> **Work order**: Scan the entries for lines with the word "Record", then copy those lines.

> **Provided data**:
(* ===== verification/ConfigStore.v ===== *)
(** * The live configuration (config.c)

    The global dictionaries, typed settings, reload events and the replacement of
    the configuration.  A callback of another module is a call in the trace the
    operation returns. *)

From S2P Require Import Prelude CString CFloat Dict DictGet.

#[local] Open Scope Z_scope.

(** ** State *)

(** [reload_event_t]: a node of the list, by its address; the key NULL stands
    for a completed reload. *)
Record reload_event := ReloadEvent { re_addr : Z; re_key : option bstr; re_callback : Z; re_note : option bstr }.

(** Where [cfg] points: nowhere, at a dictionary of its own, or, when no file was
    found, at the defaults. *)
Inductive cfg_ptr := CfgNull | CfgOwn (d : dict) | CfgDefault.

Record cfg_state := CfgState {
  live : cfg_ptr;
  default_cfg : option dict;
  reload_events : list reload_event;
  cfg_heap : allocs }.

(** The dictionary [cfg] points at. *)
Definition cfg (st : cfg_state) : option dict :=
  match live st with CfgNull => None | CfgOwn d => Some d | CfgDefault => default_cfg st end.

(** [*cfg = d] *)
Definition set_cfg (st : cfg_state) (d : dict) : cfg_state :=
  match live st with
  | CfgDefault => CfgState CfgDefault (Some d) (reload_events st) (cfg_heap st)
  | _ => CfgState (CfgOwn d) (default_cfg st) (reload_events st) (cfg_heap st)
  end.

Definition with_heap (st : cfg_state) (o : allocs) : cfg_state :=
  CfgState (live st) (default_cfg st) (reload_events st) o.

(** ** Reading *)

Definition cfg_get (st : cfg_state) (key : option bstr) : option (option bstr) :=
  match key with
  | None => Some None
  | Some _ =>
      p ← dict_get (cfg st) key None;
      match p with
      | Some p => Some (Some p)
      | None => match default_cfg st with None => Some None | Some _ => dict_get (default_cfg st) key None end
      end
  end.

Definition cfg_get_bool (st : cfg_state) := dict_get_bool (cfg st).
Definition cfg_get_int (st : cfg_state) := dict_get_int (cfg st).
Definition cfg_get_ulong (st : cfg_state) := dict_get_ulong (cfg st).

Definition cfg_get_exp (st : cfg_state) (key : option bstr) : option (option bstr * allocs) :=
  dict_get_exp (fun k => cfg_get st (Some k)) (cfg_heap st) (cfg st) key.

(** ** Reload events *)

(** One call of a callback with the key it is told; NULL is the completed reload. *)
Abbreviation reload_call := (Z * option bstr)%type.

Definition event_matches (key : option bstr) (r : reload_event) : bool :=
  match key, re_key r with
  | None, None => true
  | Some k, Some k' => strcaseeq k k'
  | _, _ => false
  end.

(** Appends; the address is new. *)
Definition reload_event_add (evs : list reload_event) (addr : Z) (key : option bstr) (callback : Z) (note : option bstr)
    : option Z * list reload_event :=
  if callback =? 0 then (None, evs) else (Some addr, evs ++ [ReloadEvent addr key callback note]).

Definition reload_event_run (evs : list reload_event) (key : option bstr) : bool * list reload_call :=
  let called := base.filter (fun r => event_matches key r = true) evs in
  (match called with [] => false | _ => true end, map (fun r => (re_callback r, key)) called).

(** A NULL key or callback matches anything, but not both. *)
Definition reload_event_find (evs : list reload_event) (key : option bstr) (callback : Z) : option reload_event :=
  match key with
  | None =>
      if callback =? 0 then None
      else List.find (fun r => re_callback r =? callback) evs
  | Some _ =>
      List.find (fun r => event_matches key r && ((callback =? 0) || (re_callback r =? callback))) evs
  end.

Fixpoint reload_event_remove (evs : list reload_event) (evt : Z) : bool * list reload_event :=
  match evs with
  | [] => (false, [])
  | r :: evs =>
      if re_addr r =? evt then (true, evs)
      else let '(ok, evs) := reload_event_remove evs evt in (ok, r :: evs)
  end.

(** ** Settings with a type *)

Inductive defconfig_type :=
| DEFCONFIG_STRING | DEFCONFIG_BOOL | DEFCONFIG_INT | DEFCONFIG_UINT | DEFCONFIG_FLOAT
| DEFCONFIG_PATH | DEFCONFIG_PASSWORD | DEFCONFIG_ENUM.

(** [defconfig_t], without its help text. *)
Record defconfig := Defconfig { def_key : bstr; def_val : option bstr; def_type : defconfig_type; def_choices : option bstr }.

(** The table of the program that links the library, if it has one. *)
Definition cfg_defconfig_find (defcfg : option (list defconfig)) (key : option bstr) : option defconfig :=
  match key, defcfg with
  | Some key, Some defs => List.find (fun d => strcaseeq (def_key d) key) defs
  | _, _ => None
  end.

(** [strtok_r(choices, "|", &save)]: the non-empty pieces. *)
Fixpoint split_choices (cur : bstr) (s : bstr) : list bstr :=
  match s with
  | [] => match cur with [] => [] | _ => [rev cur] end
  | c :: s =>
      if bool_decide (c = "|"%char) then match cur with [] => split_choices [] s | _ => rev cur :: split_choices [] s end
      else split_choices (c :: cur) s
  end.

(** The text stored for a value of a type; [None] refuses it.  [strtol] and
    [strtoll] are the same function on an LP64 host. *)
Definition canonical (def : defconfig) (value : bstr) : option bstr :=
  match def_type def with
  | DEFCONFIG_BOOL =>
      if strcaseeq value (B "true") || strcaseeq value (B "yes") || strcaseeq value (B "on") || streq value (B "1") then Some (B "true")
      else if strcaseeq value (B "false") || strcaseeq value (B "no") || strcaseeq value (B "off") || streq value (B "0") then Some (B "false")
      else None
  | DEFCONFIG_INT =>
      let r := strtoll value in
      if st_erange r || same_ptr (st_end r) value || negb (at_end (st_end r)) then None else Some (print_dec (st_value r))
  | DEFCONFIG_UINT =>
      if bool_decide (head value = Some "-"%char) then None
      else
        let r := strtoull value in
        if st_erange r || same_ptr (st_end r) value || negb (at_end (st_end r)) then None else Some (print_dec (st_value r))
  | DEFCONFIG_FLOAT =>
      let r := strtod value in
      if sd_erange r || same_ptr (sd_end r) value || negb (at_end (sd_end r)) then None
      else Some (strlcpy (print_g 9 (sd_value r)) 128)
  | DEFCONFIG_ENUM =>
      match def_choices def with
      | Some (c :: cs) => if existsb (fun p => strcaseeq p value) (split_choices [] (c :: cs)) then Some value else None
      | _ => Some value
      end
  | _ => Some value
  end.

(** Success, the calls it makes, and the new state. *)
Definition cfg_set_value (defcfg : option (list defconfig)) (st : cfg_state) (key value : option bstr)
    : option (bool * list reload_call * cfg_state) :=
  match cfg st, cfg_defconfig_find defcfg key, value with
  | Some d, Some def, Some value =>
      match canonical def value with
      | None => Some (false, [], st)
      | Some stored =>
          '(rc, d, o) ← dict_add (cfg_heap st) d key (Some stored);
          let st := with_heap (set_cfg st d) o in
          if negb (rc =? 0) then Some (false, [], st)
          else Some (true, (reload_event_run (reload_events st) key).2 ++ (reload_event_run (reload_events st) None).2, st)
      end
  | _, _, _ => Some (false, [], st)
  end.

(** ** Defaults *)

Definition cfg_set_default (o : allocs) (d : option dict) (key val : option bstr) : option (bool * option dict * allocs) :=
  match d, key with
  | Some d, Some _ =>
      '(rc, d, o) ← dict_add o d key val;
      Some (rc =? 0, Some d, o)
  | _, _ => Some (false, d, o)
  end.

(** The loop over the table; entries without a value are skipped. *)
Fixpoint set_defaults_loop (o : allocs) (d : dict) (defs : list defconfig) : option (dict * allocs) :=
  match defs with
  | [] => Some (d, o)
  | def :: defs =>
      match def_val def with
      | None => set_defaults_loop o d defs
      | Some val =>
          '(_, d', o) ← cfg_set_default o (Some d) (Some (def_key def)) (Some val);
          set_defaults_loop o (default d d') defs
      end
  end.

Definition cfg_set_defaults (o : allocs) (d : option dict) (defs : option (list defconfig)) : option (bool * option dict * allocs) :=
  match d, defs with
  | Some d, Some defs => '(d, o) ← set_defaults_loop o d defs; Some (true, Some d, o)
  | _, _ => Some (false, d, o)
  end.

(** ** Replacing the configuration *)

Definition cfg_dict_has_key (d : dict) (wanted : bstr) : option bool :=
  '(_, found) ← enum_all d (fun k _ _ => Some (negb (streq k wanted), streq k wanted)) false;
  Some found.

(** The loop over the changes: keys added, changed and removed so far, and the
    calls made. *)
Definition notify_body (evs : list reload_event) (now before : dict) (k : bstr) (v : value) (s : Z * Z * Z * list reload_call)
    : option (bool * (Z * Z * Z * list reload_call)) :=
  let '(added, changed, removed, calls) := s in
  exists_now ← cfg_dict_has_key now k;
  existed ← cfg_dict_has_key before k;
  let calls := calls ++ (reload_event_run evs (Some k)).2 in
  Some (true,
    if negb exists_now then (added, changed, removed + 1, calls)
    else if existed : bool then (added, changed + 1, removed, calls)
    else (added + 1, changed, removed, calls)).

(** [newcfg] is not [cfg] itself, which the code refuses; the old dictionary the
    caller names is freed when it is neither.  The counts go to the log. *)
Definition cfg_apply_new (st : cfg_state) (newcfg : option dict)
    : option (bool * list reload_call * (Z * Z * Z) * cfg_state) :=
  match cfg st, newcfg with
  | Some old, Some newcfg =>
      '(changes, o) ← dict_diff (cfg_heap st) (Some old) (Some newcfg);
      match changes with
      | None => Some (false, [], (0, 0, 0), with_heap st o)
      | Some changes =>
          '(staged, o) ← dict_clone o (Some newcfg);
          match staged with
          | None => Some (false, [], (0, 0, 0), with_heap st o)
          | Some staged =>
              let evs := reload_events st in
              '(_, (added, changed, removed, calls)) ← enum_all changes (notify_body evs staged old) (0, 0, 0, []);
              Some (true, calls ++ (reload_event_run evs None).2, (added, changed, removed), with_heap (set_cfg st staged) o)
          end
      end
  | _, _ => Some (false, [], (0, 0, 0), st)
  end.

==

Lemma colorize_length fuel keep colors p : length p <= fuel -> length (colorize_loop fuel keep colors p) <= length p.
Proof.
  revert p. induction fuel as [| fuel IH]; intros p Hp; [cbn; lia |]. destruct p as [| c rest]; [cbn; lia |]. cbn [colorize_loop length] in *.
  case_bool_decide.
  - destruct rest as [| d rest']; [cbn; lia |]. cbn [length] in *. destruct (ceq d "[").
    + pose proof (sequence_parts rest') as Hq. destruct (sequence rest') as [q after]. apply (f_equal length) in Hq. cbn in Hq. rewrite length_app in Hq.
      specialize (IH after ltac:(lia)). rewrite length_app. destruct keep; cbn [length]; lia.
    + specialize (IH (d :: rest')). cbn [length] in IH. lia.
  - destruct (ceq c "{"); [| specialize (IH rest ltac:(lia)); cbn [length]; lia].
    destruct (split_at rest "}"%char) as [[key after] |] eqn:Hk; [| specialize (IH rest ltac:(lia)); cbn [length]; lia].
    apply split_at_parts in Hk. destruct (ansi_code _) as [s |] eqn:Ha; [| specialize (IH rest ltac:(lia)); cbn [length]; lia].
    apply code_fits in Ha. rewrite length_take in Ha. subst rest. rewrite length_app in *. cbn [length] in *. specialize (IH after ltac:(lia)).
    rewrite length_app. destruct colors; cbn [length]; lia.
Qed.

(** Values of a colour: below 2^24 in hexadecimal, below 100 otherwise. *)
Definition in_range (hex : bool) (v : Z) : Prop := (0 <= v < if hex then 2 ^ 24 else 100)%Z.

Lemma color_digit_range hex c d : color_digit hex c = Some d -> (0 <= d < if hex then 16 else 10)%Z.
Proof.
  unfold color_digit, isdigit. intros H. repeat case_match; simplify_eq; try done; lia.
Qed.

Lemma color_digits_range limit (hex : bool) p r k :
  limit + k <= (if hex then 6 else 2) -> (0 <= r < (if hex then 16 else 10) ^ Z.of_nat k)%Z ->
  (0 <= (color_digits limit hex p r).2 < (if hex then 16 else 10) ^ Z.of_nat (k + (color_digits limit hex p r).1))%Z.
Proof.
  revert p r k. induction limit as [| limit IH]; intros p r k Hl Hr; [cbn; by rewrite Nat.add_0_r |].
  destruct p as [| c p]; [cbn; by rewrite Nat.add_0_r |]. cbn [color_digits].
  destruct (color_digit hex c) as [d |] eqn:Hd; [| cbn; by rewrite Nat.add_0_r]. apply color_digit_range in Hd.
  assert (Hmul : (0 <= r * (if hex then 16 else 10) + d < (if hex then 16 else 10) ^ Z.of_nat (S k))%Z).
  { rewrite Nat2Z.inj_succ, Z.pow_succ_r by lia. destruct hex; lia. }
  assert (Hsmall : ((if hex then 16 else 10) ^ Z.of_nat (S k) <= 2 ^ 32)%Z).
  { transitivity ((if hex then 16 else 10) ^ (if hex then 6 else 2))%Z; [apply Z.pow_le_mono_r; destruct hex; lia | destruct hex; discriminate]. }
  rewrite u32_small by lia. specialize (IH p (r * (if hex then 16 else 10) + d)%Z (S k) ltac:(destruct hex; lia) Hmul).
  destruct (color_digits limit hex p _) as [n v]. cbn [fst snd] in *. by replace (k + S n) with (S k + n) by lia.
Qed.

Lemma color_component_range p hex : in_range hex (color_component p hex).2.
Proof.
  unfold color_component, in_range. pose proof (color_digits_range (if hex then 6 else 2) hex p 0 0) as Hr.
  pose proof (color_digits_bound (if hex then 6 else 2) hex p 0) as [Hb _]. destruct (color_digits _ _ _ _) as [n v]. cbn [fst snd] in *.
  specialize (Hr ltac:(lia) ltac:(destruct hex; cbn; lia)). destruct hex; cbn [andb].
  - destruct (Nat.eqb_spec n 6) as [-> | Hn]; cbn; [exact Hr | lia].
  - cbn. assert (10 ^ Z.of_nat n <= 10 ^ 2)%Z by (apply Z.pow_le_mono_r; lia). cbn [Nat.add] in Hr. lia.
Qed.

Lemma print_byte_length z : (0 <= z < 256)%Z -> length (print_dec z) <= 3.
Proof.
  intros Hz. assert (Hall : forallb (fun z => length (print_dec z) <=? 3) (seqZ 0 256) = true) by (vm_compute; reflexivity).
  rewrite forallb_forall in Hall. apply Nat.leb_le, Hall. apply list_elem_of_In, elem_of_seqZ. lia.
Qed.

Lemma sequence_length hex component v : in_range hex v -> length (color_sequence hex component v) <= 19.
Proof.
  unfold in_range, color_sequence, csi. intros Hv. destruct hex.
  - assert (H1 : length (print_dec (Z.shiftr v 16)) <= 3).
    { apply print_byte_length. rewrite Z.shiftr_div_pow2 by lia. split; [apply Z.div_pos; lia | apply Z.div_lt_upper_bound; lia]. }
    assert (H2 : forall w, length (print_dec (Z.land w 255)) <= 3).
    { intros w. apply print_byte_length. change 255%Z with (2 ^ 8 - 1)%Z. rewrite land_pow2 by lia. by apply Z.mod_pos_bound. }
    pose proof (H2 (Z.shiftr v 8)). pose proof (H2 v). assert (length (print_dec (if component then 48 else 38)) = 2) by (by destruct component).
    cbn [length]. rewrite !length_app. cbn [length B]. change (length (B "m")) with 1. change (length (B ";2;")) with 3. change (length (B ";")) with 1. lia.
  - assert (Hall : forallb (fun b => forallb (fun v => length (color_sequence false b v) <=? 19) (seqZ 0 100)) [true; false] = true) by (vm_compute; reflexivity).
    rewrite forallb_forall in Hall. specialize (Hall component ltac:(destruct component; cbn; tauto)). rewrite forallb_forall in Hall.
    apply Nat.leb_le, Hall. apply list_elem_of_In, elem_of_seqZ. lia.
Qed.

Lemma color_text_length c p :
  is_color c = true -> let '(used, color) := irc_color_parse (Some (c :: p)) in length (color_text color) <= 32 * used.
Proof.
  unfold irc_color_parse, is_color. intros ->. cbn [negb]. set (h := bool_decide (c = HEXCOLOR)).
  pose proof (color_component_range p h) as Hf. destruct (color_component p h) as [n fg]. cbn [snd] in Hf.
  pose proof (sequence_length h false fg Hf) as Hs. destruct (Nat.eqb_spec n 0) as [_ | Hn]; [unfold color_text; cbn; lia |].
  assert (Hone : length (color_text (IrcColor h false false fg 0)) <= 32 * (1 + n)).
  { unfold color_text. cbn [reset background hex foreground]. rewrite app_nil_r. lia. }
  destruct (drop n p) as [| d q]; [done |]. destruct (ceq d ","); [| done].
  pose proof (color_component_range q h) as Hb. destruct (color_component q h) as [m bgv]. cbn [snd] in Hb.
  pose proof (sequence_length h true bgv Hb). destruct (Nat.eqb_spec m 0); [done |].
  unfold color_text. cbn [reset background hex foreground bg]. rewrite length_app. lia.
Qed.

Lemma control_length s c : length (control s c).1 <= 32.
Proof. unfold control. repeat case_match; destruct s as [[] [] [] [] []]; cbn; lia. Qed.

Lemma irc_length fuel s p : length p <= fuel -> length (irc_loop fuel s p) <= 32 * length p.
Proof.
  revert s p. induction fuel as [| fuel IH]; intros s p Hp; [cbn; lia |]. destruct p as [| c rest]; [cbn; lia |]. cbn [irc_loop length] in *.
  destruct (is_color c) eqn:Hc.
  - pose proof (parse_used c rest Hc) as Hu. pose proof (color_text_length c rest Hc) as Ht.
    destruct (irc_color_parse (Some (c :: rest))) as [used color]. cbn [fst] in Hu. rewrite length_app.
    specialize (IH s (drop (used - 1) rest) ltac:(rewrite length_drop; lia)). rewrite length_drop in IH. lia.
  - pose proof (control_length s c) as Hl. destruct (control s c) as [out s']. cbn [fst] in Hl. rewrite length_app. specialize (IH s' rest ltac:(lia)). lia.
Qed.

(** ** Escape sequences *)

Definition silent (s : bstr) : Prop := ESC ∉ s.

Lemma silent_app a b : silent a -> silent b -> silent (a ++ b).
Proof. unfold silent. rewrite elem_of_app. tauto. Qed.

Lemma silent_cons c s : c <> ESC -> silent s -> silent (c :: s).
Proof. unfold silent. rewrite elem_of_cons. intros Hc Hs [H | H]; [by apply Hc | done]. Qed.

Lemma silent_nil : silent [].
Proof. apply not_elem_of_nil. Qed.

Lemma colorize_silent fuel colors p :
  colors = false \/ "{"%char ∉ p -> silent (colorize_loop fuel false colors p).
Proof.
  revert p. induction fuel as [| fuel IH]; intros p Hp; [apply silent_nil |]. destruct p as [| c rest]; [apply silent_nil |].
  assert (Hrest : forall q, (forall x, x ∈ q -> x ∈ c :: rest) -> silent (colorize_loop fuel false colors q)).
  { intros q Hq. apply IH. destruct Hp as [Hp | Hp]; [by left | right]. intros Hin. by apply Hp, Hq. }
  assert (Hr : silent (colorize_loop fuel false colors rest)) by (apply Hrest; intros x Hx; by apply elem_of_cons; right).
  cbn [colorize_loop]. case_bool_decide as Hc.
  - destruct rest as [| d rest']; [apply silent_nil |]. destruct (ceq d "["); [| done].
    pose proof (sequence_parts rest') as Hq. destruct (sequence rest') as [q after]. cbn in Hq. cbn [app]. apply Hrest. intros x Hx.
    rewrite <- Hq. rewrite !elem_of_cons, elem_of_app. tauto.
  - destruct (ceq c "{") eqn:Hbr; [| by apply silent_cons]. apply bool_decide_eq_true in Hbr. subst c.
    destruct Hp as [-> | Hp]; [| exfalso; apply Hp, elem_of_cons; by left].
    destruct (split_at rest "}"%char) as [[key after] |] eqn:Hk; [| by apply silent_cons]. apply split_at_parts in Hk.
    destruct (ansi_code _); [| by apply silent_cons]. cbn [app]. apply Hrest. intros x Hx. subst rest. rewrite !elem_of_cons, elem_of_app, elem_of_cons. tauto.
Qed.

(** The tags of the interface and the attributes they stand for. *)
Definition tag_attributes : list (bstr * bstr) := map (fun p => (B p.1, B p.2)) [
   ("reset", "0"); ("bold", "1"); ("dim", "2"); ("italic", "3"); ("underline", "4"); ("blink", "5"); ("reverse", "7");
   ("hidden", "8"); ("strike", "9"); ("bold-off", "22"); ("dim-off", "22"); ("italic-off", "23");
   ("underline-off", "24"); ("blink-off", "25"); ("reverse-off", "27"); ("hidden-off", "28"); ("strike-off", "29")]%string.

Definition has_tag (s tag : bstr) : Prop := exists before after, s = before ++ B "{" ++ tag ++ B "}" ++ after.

> **Written answer**:
Record reload_event := ReloadEvent { re_addr : Z; re_key : option bstr; re_callback : Z; re_note : option bstr }.
Record cfg_state := CfgState {
Record defconfig := Defconfig { def_key : bstr; def_val : option bstr; def_type : defconfig_type; def_choices : option bstr }.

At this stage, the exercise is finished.